Wednesday, June 21, 2006

Akihabara, Huzzah!

Akihabara, the old electronics neighborhood located appropriately on the eastern side of Tokyo (east is older, west is new and poppin'), is pretty much what I thought all of Tokyo would be like based on stories from friends and media stereotypes back in high school: lots of flashing lights, enough used electronic parts to easily build a Nintendo from scratch, and video porn. Thankfully, I was wrong about Tokyo, and the video porn; it's all on DVD now.




The shear variety and number of gadgets, parts, video games, and computers is mind numbing. I can say with near certainty that if the A-Team were let loose in Akihabara, they might end up starting World War III. And win. Invite MacGyver, and you've got a recipe for the apocalypse.

One thing there is a severe shortage of here are guys who play sports that don't include time-attack Super Mario (see above), or taiko drum DDR (see below). One of the breast surgery fellows I've been scrubbing in with described the guys in Akihabara as "manure." While this may not be a fair generalization, I should offer that this fellow was formerly chief resident of digestive surgery, which gives him about as much manure identifying authority as a person can have; quite literaly, this is a man who knows his shit.

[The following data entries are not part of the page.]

(** X6.  Provided [randomUUID] never returns the same identifier twice:
    take an identifier that has already been handed out and any sequence
    of creations, updates and deletions.  If a Task is stored under that
    identifier afterwards, then a Task was stored under it before, with
    the same [id] and the same [createdAt].  So [createdAt] never changes
    during the life of a Task, and an identifier whose Task was deleted is
    never given to another Task. *)
Theorem issued_id_keeps_identity
    (randomUUID : nat -> string) (Date_now : nat -> Z)
    (ops : list StoreOp) (s : MemStorage) (i : nat) (t' : Todo.t) :
  (forall a b, randomUUID a = randomUUID b -> a = b) ->
  (i < creations s)%nat ->
  getTodo (randomUUID i) (run randomUUID Date_now ops s) = Some t' ->
  exists t, getTodo (randomUUID i) s = Some t /\ same_identity t t'.
Proof.
  intros Hinj. revert s. unfold run.
  induction ops as [|op ops IH]; intros s Hlt; simpl.
  - intros E. exists t'. repeat split. exact E.
  - intros E. apply IH in E.
    + destruct E as [t1 [E1 [Hid1 Hc1]]].
      eapply apply_op_issued_id in E1; [|exact Hinj|exact Hlt].
      destruct E1 as [t [E0 [Hid0 Hc0]]].
      exists t. split; [exact E0|]. split; congruence.
    + pose proof (apply_op_creations randomUUID Date_now op s). lia.
Qed.

Lemma issued_id_keeps_identity_witness :
  exists t, getTodo (example_uuid 0) example_created = Some t /\
            same_identity t
              {| Todo.id := "u"; Todo.text := "Buy bread";
                 Todo.completed := Some true;
                 Todo.createdAt := 1700000000000 |}.
Proof.
  apply (@issued_id_keeps_identity example_uuid example_clock
           [OpCreate (InsertTodo.mk "Walk" None);
            OpUpdate "u" (PartialInsertTodo.mk (Some "Buy bread") (Some true));
            OpDelete "uu"]
           example_created 0%nat _ example_uuid_injective).
  - vm_compute. lia.
  - reflexivity.
Defined.

(* ===================================================================== *)
(** * Further properties of the schemas and the routes *)

(** X7.  The bodies the two schemas accept.  [insertTodoSchema] accepts
    exactly the objects whose [text] property is a string and whose
    [completed] property is absent or a boolean, and the parsed value
    carries that string and that boolean (or no [completed]); properties
    other than these two play no part.  The partial schema accepts exactly
    the objects in which each of the two properties is absent or of its
    type. *)
Theorem schemas_accept_exactly :
  (forall body insertTodo,
     parse insertTodoSchema body = ParseOk insertTodo <->
     exists o,
       body = JObject o /\
       property "text" o = Some (JString (InsertTodo.text insertTodo)) /\
       property "completed" o
       = option_map JBool (InsertTodo.completed insertTodo)) /\
  (forall body updates,
     parse insertTodoSchema_partial body = ParseOk updates <->
     exists o,
       body = JObject o /\
       property "text" o
       = option_map JString (PartialInsertTodo.text updates) /\
       property "completed" o
       = option_map JBool (PartialInsertTodo.completed updates)).
Proof.
  split.
  - intros body [t c]. unfold parse, insertTodoSchema, z_object2. simpl.
    split.
    + destruct body as [| | | | |o]; try discriminate.
      unfold z_string, z_optional, z_boolean.
      destruct (property "text" o) as [[|?|?|t0|?|?]|] eqn:Ht;
        destruct (property "completed" o) as [[|b0|?|?|?|?]|] eqn:Hc;
        simpl; try discriminate; intros [= <- <-]; exists o;
        rewrite Ht, Hc; repeat split.
    + intros [o [-> [Ht Hc]]]. rewrite Ht, Hc.
      destruct c; reflexivity.
  - intros body [t c]. unfold parse, insertTodoSchema_partial, z_object2.
    simpl. split.
    + destruct body as [| | | | |o]; try discriminate.
      unfold z_string, z_optional, z_boolean.
      destruct (property "text" o) as [[|?|?|t0|?|?]|] eqn:Ht;
        destruct (property "completed" o) as [[|b0|?|?|?|?]|] eqn:Hc;
        simpl; try discriminate; intros [= <- <-]; exists o;
        rewrite Ht, Hc; repeat split.
    + intros [o [-> [Ht Hc]]]. rewrite Ht, Hc.
      destruct t, c; reflexivity.
Qed.

(** X8.  Whatever the body of a [PATCH /api/todos/:id] contains, a
    response that carries a Task carries one with the [id] and the
    [createdAt] of the Task that was stored under the [id] of the route,
    and the store has the same keys afterwards: a body cannot change the
    [id] or the [createdAt] of a Task, nor add or remove one. *)
Theorem patch_cannot_change_identity
    (id : string) (body : json) (s : MemStorage) (sent : Todo.t) :
  ResBody_todo (patch_todos_id id body s) = Some sent ->
  (exists existing,
     getTodo id s = Some existing /\ same_identity existing sent) /\
  JsMap.keys (todos (storage (patch_todos_id id body s)))
  = JsMap.keys (todos s).
Proof.
  unfold ResBody_todo, patch_todos_id.
  destruct (parse insertTodoSchema_partial body) as [updates|errors];
    [|discriminate].
  unfold updateTodo, getTodo.
  destruct (JsMap.get id (todos s)) as [existing|] eqn:E; [|discriminate].
  cbn. intros [= <-]. split.
  - exists existing. repeat split.
  - eapply keys_set_present. exact E.
Qed.

Lemma patch_cannot_change_identity_witness :
  (exists existing,
     getTodo "u" example_created = Some existing /\
     same_identity existing
       {| Todo.id := "u"; Todo.text := "Buy bread"; Todo.completed := None;
          Todo.createdAt := 1700000000000 |}) /\
  JsMap.keys (todos (storage
     (patch_todos_id "u"
        (JObject [("id", JString "other"); ("createdAt", JNumber 0);
                  ("text", JString "Buy bread")])
        example_created)))
  = JsMap.keys (todos example_created).
Proof.
  apply (@patch_cannot_change_identity "u"
           (JObject [("id", JString "other"); ("createdAt", JNumber 0);
                     ("text", JString "Buy bread")])
           example_created).
  reflexivity.
Defined.

(** X9.  A Task created through [POST /api/todos] can be read back: when
    the response is 201, it carries a Task, [GET /api/todos/:id] with that
    Task's [id] then answers 200 with the same Task, and the list that
    [GET /api/todos] then sends contains it. *)
Theorem post_then_get
    (randomUUID : nat -> string) (Date_now : nat -> Z)
    (body : json) (s : MemStorage) :
  status (response (post_todos randomUUID Date_now body s)) = 201%nat ->
  exists created,
    ResBody_todo (post_todos randomUUID Date_now body s) = Some created /\
    response (get_todos_id (Todo.id created)
                (storage (post_todos randomUUID Date_now body s)))
    = mkResponse 200 (JsonTodo created) /\
    exists listed,
      body_of_get_todos
        (storage (post_todos randomUUID Date_now body s)) = listed /\
      In created listed.
Proof.
  unfold post_todos, ResBody_todo, body_of_get_todos.
  destruct (parse insertTodoSchema body) as [validatedData|errors];
    [|discriminate].
  intros _. unfold createTodo. cbn.
  set (created := {| Todo.id := randomUUID (creations s);
                     Todo.text := InsertTodo.text validatedData;
                     Todo.completed := InsertTodo.completed validatedData;
                     Todo.createdAt := Date_now (creations s) |}).
  set (s' := {| todos := JsMap.set (randomUUID (creations s)) created (todos s);
                creations := S (creations s) |}).
  assert (Hget : getTodo (randomUUID (creations s)) s' = Some created)
    by (unfold getTodo; apply JsMapFacts.get_set_eq).
  exists created. split; [reflexivity|]. split.
  - unfold get_todos_id. cbn [Todo.id created storage].
    fold s'. now rewrite Hget.
  - eexists. split; [reflexivity|].
    change (In created (getTodos s')).
    eapply getTodo_In_getTodos. exact Hget.
Qed.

Akihabara is also devoid of humans of the female persuasion, at least in free-willed flesh form. I happened across these lovely ladies in a figurine shop, perched between shelves of Dragonball Z characters and Star Wars spacecraft:

Truly these are figures of action. Who needs kung-fu-gripping GI Joe when you've got eagerly-fellating Sailor Moon? I resisted the urge to purchase one (for novelty sake, I swear), but then finally caved in thinking I could somehow justify having it as a conversation starter, or objet art, or another equally high brow excuse to have a masturbating nurse sprawled on my desk. Somewhere in my closet at home, I'm sure, Optimus Prime's hormone circuitry is being overloaded with the possibility of losing his virginity protocol.

1 Comments:

At 5:53 AM, Blogger The Wandering Jew said...

hahaha

virginity protocol.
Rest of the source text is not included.